For the material below, output exactly the span from the line with "(** *** Numbers: IEEE" to the line with "S754_nan, S754_nan => true", including both, and nothing besides.

• Provided information:
###

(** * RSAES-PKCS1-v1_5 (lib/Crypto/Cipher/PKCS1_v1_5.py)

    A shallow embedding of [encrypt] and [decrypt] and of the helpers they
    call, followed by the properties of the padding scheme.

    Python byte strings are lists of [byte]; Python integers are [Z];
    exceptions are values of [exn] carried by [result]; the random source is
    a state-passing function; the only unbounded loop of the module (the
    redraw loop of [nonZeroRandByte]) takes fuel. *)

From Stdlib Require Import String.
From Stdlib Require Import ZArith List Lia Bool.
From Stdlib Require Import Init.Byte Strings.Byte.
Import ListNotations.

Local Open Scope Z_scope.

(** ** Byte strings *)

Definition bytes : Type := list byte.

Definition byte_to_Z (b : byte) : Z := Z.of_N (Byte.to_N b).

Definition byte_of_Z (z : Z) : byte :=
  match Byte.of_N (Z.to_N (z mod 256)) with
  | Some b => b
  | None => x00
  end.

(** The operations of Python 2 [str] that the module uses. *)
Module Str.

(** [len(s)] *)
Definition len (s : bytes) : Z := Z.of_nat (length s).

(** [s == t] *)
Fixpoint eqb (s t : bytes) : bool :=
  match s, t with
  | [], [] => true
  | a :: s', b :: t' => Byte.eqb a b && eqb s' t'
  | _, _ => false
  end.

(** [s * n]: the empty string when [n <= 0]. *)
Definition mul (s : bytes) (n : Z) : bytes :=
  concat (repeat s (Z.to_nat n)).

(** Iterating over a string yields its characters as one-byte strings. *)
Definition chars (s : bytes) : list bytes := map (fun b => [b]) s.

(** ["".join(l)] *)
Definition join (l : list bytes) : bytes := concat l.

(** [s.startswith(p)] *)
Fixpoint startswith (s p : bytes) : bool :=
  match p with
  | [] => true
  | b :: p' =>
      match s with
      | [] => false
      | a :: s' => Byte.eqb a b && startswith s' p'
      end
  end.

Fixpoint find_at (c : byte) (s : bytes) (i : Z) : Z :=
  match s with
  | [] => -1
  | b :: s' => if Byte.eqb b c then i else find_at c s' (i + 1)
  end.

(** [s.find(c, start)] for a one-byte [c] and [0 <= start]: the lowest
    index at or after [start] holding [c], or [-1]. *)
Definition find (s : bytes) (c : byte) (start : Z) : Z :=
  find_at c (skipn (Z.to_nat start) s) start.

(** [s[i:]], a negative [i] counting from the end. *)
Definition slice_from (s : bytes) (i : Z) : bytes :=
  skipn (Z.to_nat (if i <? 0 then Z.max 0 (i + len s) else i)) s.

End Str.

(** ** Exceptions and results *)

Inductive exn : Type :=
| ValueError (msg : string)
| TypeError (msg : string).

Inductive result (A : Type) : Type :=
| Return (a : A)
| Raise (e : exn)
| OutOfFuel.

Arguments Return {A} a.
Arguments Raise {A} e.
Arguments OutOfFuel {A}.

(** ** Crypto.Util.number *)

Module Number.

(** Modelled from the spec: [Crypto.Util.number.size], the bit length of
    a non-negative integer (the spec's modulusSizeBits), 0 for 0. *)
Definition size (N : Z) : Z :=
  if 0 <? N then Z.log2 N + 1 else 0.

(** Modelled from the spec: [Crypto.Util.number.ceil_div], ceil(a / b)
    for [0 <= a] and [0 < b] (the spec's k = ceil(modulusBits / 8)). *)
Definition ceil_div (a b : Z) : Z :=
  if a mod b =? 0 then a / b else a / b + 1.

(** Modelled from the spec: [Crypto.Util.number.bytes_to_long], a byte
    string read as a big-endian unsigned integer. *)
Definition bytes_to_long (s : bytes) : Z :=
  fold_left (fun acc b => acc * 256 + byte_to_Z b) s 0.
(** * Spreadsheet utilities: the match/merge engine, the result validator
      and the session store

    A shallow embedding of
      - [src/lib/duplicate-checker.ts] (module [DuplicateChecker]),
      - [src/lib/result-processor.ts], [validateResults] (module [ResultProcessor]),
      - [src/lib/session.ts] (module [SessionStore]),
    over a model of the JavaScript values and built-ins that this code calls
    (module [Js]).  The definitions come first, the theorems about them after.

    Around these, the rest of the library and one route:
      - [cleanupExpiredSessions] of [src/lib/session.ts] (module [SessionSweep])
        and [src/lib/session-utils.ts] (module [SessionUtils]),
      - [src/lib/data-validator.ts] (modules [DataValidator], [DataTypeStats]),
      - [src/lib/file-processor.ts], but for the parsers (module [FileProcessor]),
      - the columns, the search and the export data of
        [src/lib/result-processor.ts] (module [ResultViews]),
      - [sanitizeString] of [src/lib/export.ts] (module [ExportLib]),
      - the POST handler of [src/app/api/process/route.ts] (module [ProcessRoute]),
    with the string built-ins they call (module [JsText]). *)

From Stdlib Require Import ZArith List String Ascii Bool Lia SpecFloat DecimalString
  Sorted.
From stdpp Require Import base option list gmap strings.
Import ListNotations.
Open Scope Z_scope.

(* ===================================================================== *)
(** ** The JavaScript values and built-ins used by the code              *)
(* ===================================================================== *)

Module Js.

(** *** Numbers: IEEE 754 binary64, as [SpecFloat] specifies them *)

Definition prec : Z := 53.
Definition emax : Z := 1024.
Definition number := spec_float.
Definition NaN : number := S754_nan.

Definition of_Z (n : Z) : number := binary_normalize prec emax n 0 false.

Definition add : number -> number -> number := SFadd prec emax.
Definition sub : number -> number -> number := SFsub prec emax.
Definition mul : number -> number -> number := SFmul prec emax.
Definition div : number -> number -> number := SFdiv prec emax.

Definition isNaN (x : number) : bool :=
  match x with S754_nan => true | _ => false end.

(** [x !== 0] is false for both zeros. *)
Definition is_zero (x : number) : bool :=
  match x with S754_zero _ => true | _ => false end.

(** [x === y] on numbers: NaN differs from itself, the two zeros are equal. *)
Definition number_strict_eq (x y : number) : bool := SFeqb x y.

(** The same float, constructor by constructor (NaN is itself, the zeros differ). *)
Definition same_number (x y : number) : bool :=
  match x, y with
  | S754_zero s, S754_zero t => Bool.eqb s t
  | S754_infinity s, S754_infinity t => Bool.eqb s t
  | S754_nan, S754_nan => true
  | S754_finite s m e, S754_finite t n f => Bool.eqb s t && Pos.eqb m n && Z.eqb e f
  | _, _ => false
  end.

###

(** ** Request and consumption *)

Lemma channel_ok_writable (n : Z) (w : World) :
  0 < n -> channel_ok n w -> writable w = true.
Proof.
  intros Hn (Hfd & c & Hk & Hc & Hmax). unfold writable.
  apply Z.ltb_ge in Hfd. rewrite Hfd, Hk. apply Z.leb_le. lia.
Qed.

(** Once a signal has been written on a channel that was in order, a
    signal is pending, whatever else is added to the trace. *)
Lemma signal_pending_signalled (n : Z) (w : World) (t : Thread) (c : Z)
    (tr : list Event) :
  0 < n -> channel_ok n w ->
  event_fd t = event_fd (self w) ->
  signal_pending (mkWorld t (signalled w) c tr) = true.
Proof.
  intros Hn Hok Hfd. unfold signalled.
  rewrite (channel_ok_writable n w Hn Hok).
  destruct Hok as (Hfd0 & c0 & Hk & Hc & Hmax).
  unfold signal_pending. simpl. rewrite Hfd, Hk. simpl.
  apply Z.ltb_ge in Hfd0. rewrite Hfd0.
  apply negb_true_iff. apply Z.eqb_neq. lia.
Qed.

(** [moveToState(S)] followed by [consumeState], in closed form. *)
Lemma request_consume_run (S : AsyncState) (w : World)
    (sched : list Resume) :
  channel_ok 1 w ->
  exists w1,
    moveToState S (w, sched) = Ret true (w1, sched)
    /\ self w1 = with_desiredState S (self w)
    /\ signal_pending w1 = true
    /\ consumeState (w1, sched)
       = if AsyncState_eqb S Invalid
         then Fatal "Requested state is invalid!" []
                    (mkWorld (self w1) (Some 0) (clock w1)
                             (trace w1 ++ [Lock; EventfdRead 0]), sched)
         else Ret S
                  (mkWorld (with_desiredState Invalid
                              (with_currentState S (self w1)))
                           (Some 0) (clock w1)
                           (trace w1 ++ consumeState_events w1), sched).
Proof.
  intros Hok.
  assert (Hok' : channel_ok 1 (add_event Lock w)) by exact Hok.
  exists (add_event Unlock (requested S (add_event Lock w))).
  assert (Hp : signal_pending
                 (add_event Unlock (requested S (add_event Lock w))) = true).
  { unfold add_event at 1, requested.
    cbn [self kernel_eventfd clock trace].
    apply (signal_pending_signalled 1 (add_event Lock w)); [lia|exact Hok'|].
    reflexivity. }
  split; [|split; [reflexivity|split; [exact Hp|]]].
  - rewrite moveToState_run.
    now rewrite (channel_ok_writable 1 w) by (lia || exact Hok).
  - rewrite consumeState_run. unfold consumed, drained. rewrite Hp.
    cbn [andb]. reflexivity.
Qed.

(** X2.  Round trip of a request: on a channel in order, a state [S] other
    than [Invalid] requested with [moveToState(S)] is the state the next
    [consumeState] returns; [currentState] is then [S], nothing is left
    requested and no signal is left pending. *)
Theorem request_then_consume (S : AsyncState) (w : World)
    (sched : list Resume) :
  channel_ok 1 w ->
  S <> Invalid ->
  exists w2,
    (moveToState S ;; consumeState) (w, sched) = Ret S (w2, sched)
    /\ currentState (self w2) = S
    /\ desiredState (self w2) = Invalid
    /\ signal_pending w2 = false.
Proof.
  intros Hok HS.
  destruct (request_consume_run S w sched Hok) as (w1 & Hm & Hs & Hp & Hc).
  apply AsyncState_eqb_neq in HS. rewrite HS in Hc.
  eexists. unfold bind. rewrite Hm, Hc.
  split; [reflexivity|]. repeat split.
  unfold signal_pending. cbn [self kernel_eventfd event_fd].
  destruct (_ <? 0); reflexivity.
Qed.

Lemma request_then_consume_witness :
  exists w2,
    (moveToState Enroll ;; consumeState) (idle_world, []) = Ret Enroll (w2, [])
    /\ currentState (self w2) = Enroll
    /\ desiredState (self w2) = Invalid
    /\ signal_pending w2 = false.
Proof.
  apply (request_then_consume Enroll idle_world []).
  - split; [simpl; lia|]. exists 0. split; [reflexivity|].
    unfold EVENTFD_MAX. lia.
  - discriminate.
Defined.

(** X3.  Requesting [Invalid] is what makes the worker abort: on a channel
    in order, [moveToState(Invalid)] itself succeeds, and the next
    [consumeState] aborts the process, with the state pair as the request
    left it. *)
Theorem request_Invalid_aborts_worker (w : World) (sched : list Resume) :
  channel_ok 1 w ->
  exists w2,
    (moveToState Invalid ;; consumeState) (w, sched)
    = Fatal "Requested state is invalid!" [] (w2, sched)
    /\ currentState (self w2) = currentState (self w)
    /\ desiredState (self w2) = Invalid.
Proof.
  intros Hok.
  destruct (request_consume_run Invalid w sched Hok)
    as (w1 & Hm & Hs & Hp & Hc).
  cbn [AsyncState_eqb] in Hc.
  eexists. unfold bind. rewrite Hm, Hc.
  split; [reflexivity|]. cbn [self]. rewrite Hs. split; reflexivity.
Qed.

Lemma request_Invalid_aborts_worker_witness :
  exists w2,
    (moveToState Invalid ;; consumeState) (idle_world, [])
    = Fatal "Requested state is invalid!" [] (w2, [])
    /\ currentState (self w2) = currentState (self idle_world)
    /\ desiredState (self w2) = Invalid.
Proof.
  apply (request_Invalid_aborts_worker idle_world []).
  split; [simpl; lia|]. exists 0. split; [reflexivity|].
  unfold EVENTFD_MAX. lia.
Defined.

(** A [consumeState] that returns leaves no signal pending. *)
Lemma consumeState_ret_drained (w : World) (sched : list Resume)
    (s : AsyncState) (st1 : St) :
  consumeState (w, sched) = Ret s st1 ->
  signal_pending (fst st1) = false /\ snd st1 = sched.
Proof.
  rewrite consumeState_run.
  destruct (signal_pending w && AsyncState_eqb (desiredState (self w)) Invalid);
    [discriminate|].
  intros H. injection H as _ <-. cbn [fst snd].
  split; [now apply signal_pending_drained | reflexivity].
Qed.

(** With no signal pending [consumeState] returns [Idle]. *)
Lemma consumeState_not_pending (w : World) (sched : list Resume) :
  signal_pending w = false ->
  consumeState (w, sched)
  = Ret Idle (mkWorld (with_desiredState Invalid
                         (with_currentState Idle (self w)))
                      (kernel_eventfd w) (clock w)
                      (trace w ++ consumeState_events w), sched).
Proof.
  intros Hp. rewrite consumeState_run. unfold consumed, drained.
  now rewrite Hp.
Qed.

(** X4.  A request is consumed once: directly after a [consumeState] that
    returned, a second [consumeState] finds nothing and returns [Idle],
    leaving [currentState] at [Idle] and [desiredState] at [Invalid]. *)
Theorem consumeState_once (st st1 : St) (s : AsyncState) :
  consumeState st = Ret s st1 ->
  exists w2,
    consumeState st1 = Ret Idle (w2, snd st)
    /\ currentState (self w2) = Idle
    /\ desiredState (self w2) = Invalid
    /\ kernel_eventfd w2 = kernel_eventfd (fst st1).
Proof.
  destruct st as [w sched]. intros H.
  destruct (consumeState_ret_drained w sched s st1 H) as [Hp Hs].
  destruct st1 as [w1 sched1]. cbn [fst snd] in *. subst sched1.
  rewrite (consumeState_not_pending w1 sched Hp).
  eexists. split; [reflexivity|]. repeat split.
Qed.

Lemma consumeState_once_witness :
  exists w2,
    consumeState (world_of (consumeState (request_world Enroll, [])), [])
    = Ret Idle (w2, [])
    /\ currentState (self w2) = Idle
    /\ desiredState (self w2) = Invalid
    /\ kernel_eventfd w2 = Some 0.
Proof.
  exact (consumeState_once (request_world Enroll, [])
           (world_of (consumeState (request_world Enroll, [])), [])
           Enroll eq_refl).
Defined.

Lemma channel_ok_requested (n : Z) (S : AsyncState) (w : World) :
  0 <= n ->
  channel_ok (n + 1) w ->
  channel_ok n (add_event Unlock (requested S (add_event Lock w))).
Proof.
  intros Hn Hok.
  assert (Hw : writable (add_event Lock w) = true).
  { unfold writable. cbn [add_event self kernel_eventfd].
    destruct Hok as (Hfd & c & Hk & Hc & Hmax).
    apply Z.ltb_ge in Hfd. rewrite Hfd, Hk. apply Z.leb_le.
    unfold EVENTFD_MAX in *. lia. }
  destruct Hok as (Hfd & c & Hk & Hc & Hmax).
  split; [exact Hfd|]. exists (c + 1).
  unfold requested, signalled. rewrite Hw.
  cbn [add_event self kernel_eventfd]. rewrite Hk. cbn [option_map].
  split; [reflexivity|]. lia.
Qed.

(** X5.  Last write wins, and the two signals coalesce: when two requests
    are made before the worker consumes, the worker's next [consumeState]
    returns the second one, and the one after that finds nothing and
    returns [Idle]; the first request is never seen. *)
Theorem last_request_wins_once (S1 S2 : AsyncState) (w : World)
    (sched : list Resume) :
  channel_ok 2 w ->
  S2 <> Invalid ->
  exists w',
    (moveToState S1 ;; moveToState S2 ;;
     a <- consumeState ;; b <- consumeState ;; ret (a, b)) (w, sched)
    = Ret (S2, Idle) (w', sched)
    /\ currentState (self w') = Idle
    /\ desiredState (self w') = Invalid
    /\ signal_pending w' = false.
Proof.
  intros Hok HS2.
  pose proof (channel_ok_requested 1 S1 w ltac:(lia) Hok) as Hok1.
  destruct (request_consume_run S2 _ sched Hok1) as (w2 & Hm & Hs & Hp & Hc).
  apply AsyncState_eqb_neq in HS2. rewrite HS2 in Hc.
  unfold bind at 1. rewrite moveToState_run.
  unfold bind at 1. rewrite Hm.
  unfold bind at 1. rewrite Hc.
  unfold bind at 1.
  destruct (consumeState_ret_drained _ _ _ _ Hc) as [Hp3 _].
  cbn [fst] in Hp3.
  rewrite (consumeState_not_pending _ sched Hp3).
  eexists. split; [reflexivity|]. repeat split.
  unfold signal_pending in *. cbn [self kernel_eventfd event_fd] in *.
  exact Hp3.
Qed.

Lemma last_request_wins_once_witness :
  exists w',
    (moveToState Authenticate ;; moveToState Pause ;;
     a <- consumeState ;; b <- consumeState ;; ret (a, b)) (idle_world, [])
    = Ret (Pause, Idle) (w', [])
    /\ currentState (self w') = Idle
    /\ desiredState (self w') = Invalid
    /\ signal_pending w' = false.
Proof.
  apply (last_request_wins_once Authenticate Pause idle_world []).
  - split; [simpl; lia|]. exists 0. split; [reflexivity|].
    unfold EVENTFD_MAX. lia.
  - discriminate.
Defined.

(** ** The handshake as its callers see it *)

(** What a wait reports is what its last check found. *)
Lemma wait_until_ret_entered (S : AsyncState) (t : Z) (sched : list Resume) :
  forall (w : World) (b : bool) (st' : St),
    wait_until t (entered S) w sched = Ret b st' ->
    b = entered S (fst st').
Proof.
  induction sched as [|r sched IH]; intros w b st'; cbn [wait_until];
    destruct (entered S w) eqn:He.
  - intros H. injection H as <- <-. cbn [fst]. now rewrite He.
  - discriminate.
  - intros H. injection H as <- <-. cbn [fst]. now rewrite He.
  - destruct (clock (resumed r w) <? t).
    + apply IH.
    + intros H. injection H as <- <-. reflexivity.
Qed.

###

• Answer space:
(** *** Numbers: IEEE 754 binary64, as [SpecFloat] specifies them *)

Definition prec : Z := 53.
Definition emax : Z := 1024.
Definition number := spec_float.
Definition NaN : number := S754_nan.

Definition of_Z (n : Z) : number := binary_normalize prec emax n 0 false.

Definition add : number -> number -> number := SFadd prec emax.
Definition sub : number -> number -> number := SFsub prec emax.
Definition mul : number -> number -> number := SFmul prec emax.
Definition div : number -> number -> number := SFdiv prec emax.

Definition isNaN (x : number) : bool :=
  match x with S754_nan => true | _ => false end.

(** [x !== 0] is false for both zeros. *)
Definition is_zero (x : number) : bool :=
  match x with S754_zero _ => true | _ => false end.

(** [x === y] on numbers: NaN differs from itself, the two zeros are equal. *)
Definition number_strict_eq (x y : number) : bool := SFeqb x y.

(** The same float, constructor by constructor (NaN is itself, the zeros differ). *)
Definition same_number (x y : number) : bool :=
  match x, y with
  | S754_zero s, S754_zero t => Bool.eqb s t
  | S754_infinity s, S754_infinity t => Bool.eqb s t
  | S754_nan, S754_nan => true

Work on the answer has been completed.